WHAT TO PRODUCE — Between the line containing "(r ∉ write_leases" and the line containing "(s : EffectSummary) (c : NodeId)." lies a run of lines; give that run again exactly, with both of those lines, and nothing else from the entries below.

INPUT RECORDS —
(* ===== verification/HGraphTheorems.v ===== *)
(** * What validation guarantees

    Soundness of [validate_execution_graph] on arbitrary graphs: the operations of an
    accepted graph have an order, and those whose effects conflict are connected
    by a path of produced and consumed nodes in the order of the plan. *)

From S2P Require Import Prelude.
From S2P Require Import Reorder.
From S2P Require Import CanonicalCbor.
From S2P Require Import BackendCatalog.
From S2P Require Import Ir.
From S2P Require Import ExecutionPlan.
From S2P Require Import Effects.
From S2P Require Import EffectsTheorems.
From S2P Require Import DispatchModel.
From S2P Require Import Topological.
From S2P Require Import PlanSchedules.
From S2P Require Import DispatchTheorems.
From S2P Require Import HGraph.
From S2P Require Import HGraphLowering.
From S2P Require Import HGraphValidate.
From stdpp Require Import options.

#[local] Open Scope nat_scope.

(** ** Checks that passed *)

Lemma require_ok b d u : require b d = Ok u ↔ b = true.
Proof. unfold require. destruct b, u; naive_solver. Qed.

Lemma found_ok {A} (o : option A) d a : found o d = Ok a ↔ o = Some a.
Proof. unfold found. destruct o; naive_solver. Qed.

Lemma index_ok {A} (o : option A) a : index_or_panic (E := HGraphError) o = Ok a ↔ o = Some a.
Proof. unfold index_or_panic. destruct o; naive_solver. Qed.

Lemma plan_result_ok {A} (r : presult A) a : plan_result r = Ok a ↔ r = Ok a.
Proof. unfold plan_result. destruct r; naive_solver. Qed.

Lemma check_all_ok {A} (f : A → gresult unit) l u : check_all f l = Ok u ↔ Forall (λ a, f a = Ok tt) l.
Proof.
  destruct u. induction l as [|a l IH]; cbn [check_all]; [done|].
  rewrite Forall_cons, outcome_bind_ok, <-IH. split; [intros ([] & ? & ?); auto|intros [? ?]; by exists tt].
Qed.

Lemma check_all_in {A} (f : A → gresult unit) l u a : check_all f l = Ok u → a ∈ l → f a = Ok tt.
Proof. rewrite check_all_ok, Forall_forall. auto. Qed.

(** Every element is reached by the loop, in some state. *)
Lemma fold_all_in {A B} (f : B → A → gresult B) l b b' a :
  fold_all f b l = Ok b' → a ∈ l → ∃ c c', f c a = Ok c'.
Proof.
  revert b. induction l as [|x l IH]; intros b H Ha; [set_solver|]. cbn [fold_all] in H. peel H as c Hc.
  apply elem_of_cons in Ha as [-> |Ha]; eauto.
Qed.

Lemma fold_all_snoc {A B} (f : B → A → gresult B) l a b b' :
  fold_all f b (l ++ [a]) = Ok b' ↔ ∃ c, fold_all f b l = Ok c ∧ f c a = Ok b'.
Proof.
  revert b. induction l as [|x l IH]; intros b; cbn [fold_all app].
  - rewrite outcome_bind_ok. split; [intros (c & ? & [= ->])|intros (c & [= ->] & ?)]; eauto.
  - rewrite !outcome_bind_ok. setoid_rewrite IH. setoid_rewrite outcome_bind_ok. naive_solver.
Qed.

Lemma fold_all_ind {A B} (f : B → A → gresult B) (P : list A → B → Prop) b0 l b :
  P [] b0 → (∀ done a c c', P done c → f c a = Ok c' → P (done ++ [a]) c') → fold_all f b0 l = Ok b → P l b.
Proof.
  intros H0 Hs. revert b. induction l as [|a l IH] using rev_ind; intros b; [by intros [= <-]|].
  rewrite fold_all_snoc. intros (c & Hc & Hb). eauto.
Qed.

(** ** The replay of the resource frontiers *)

Section Replay.
Context (g : HGraph) (initial : gmap ResourceKey NodeId) (info : ExecInfo) (ws : gset ResourceKey) (c : NodeId).

(** What the replay of [info] has established for the resource [r]. *)
Definition replayed (fr fr' : gmap ResourceKey ExpectedFrontier) (r : ResourceKey) : Prop :=
  ∃ f', fr' !! r = Some f' ∧
  (r ∈ ws → ∃ n, x_last_write f' = Some n ∧ n ∈ outputs info) ∧
  (r ∉ ws → c ∈ x_open_reads f') ∧
  ∀ f, fr !! r = Some f →
    (∀ m, x_last_write f = Some m → m ∈ inputs info) ∧
    (r ∈ ws → ∀ m, m ∈ x_open_reads f → m ∈ inputs info) ∧
    (r ∉ ws → x_last_write f' = x_last_write f ∧ x_open_reads f ⊆ x_open_reads f').

Lemma state_outputs_in resource ns outs n v :
  state_outputs g resource ns = Ok outs → (n, v) ∈ outs → n ∈ ns.
Proof.
  revert outs. induction ns as [|m ns IH]; intros outs H Hin; cbn [state_outputs] in H; [injection H as <-; set_solver|].
  peel H as node Hn. peel H as rest Hr. injection H as <-. apply elem_of_cons.
  destruct (h_kind node); [right; by eapply IH|case_bool_decide; [|right; by eapply IH]|right; by eapply IH..].
  apply elem_of_cons in Hin as [[= -> _]|?]; [by left|right; by eapply IH].
Qed.

Lemma replay_resource_spec fr r fr' :
  replay_resource g initial info ws c fr r = Ok fr' → replayed fr fr' r ∧ ∀ r', r' ≠ r → fr' !! r' = fr !! r'.
Proof.
  intros H. unfold replay_resource in H. peel H as expected He. peel H as u Hs.
  apply require_ok, bool_decide_eq_true in Hs.
  assert (Hlast : ∀ f, fr !! r = Some f → ∀ m, x_last_write f = Some m → m ∈ inputs info).
  { intros f Hf m Hm. rewrite Hf in He. simpl in He. rewrite Hm in He. by injection He as <-. }
  destruct (bool_decide (r ∈ ws)) eqn:Hw.
  - apply bool_decide_eq_true in Hw. peel H as u' Hopen. peel H as outs Ho. rewrite check_all_ok, Forall_forall in Hopen.
    destruct outs as [|[n v] [|]]; try done. peel H as u'' Hv. injection H as <-.
    split; [|by intros r' ?; rewrite lookup_insert_ne]. eexists. rewrite lookup_insert_eq. split_and!; [done| |done|].
    + intros _. exists n. split; [done|]. eapply state_outputs_in; [done|]. by apply elem_of_cons; left.
    + intros f Hf. split_and!; [by apply Hlast| |done]. intros _ m Hm. rewrite Hf in Hopen. simpl in Hopen.
      apply elem_of_node_list in Hm. apply Hopen in Hm. by apply require_ok, bool_decide_eq_true in Hm.
  - apply bool_decide_eq_false in Hw. injection H as <-. split; [|by intros r' ?; rewrite lookup_insert_ne].
    eexists. rewrite lookup_insert_eq. split_and!; [done|done|set_solver|].
    intros f Hf. split_and!; [by apply Hlast|done|]. rewrite Hf. simpl. set_solver.
Qed.

Lemma replay_resources_spec fr rs fr' :
  NoDup rs → fold_all (replay_resource g initial info ws c) fr rs = Ok fr' →
  (∀ r, r ∈ rs → replayed fr fr' r) ∧ ∀ r, r ∉ rs → fr' !! r = fr !! r.
Proof.
  revert fr'. induction rs as [|r rs IH] using rev_ind; intros fr' Hnd.
  { intros [= <-]. split; [set_solver|done]. }
  rewrite fold_all_snoc. intros (fr1 & H1 & H2). apply NoDup_app in Hnd as (Hnd & Hdis & _).
  assert (Hr : r ∉ rs) by (intros ?; by apply (Hdis r); [|set_solver]).
  destruct (IH fr1 Hnd H1) as [Hin Hout]. apply replay_resource_spec in H2 as [Hrep Hsame]. split.
  - intros r' [Hr'| ->%list_elem_of_singleton]%elem_of_app.
    + destruct (Hin r' Hr') as (f' & Hf' & ?). exists f'. rewrite Hsame by (by intros ->). done.
    + destruct Hrep as (f' & Hf' & ? & ? & Hold). exists f'. split_and!; [done..|]. rewrite <-Hout by done. done.
  - intros r' [? ?]%not_elem_of_app. rewrite Hsame by set_solver. by apply Hout.
Qed.
End Replay.

Section Order.
Context (validate_descriptor : str → nat → bool).
Context (g : HGraph) (p : ExecutionPlan) (x : ExecutionPlanIndex) (initial : gmap ResourceKey NodeId).

(** The graph's operation for [i] takes part in the replay. *)
Definition replay_member (i : PlanNodeId) : Prop := ∃ info oir,
  op_map g !! i = Some info ∧ ir_map g !! value_output info = Some oir ∧ autonomous_ephemeral_group_indexed p x i oir = Ok None.

Definition plan_summary (i : PlanNodeId) (s : EffectSummary) : Prop :=
  ∃ n, plan_nodes p !! i = Some n ∧ effect_summary_for_plan_node validate_descriptor i (node_kind n) = inr s.

Definition leases (s : EffectSummary) : gset ResourceKey := (scheduling_accesses s).1 ∪ (scheduling_accesses s).2.
Definition write_leases (s : EffectSummary) : gset ResourceKey := (scheduling_accesses s).2.

Lemma plan_summary_fun i s s' : plan_summary i s → plan_summary i s' → s = s'.
Proof. intros (n & Hn & Hs) (n' & Hn' & Hs'). simplify_eq. congruence. Qed.

Definition tracks (f : ExpectedFrontier) (i : PlanNodeId) (s : EffectSummary) (r : ResourceKey) : Prop :=
  let written := ∃ n, x_last_write f = Some n ∧ reaches g i n in
  (r ∈ write_leases s → written) ∧
  (r ∉ write_leases s → (∃ c, completion_nodes g !! i = Some c ∧ c ∈ x_open_reads f) ∨ written).

Record tracked (D : list PlanNodeId) (fr : gmap ResourceKey ExpectedFrontier) : Prop := {
  tr_covered : ∀ i s r, i ∈ D → replay_member i → plan_summary i s → r ∈ leases s →
    ∃ f, fr !! r = Some f ∧ tracks f i s r;
  tr_ordered : ∀ i j s s', before D i j → replay_member i → replay_member j →
    plan_summary i s → plan_summary j s' → share_lease s s' → tc (depends g) i j;
}.

Context (Hdone : ∀ i info, op_map g !! i = Some info → ∃ c, completion_nodes g !! i = Some c ∧ c ∈ outputs info).

Section Step.
Context (D : list PlanNodeId) (fr fr' : gmap ResourceKey ExpectedFrontier) (id : PlanNodeId) (info : ExecInfo)
  (s : EffectSummary) (c : NodeId).
Context (HT : tracked D fr) (Hinfo : op_map g !! id = Some info) (Hs : plan_summary id s) (Hid : id ∉ D)
  (Hc : completion_nodes g !! id = Some c)
  (Hrep : ∀ r, r ∈ leases s → replayed info (write_leases s) c fr fr' r)
  (Hout : ∀ r, r ∉ leases s → fr' !! r = fr !! r).

Lemma reaches_input i n : reaches g i n → n ∈ inputs info → tc (depends g) i id.
Proof using Hinfo. intros Hr Hn. eapply reaches_depends; [done|]. by exists info. Qed.

(** An earlier operation that holds a lease conflicting with one of [id]. *)
Lemma replay_orders i si r :
  i ∈ D → replay_member i → plan_summary i si → r ∈ leases s → r ∈ leases si →
  r ∈ write_leases s ∨ r ∈ write_leases si → tc (depends g) i id.
Proof using HT Hinfo Hrep Hdone.
  intros Hi Hm Hsi Hr Hri Hw. destruct (tr_covered _ _ HT i si r Hi Hm Hsi Hri) as (f & Hf & Hwi & Hroi).
  destruct (Hrep r Hr) as (f' & Hf' & _ & _ & Hold). destruct (Hold f Hf) as (Hlast & Hopen & _).
  destruct (decide (r ∈ write_leases si)) as [Hwr|Hwr].
  - destruct (Hwi Hwr) as (n & Hn & ?). eapply reaches_input; eauto.
  - destruct Hw as [Hw|]; [|done]. destruct (Hroi Hwr) as [(ci & Hci & Hin)|(n & Hn & ?)]; [|eapply reaches_input; eauto].
    destruct Hm as (ii & _ & Hii & _). destruct (Hdone i ii Hii) as (ci' & E & ?). rewrite Hci in E. injection E as <-.
    apply (reaches_input i ci); [|by eapply Hopen]. exists i. split; [done|]. by exists ii.
Qed.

ANSWER SPACE —
  (r ∉ write_leases s → (∃ c, completion_nodes g !! i = Some c ∧ c ∈ x_open_reads f) ∨ written).

Record tracked (D : list PlanNodeId) (fr : gmap ResourceKey ExpectedFrontier) : Prop := {
  tr_covered : ∀ i s r, i ∈ D → replay_member i → plan_summary i s → r ∈ leases s →
    ∃ f, fr !! r = Some f ∧ tracks f i s r;
  tr_ordered : ∀ i j s s', before D i j → replay_member i → replay_member j →
    plan_summary i s → plan_summary j s' → share_lease s s' → tc (depends g) i j;
}.

Context (Hdone : ∀ i info, op_map g !! i = Some info → ∃ c, completion_nodes g !! i = Some c ∧ c ∈ outputs info).

Section Step.
Context (D : list PlanNodeId) (fr fr' : gmap ResourceKey ExpectedFrontier) (id : PlanNodeId) (info : ExecInfo)
  (s : EffectSummary) (c : NodeId).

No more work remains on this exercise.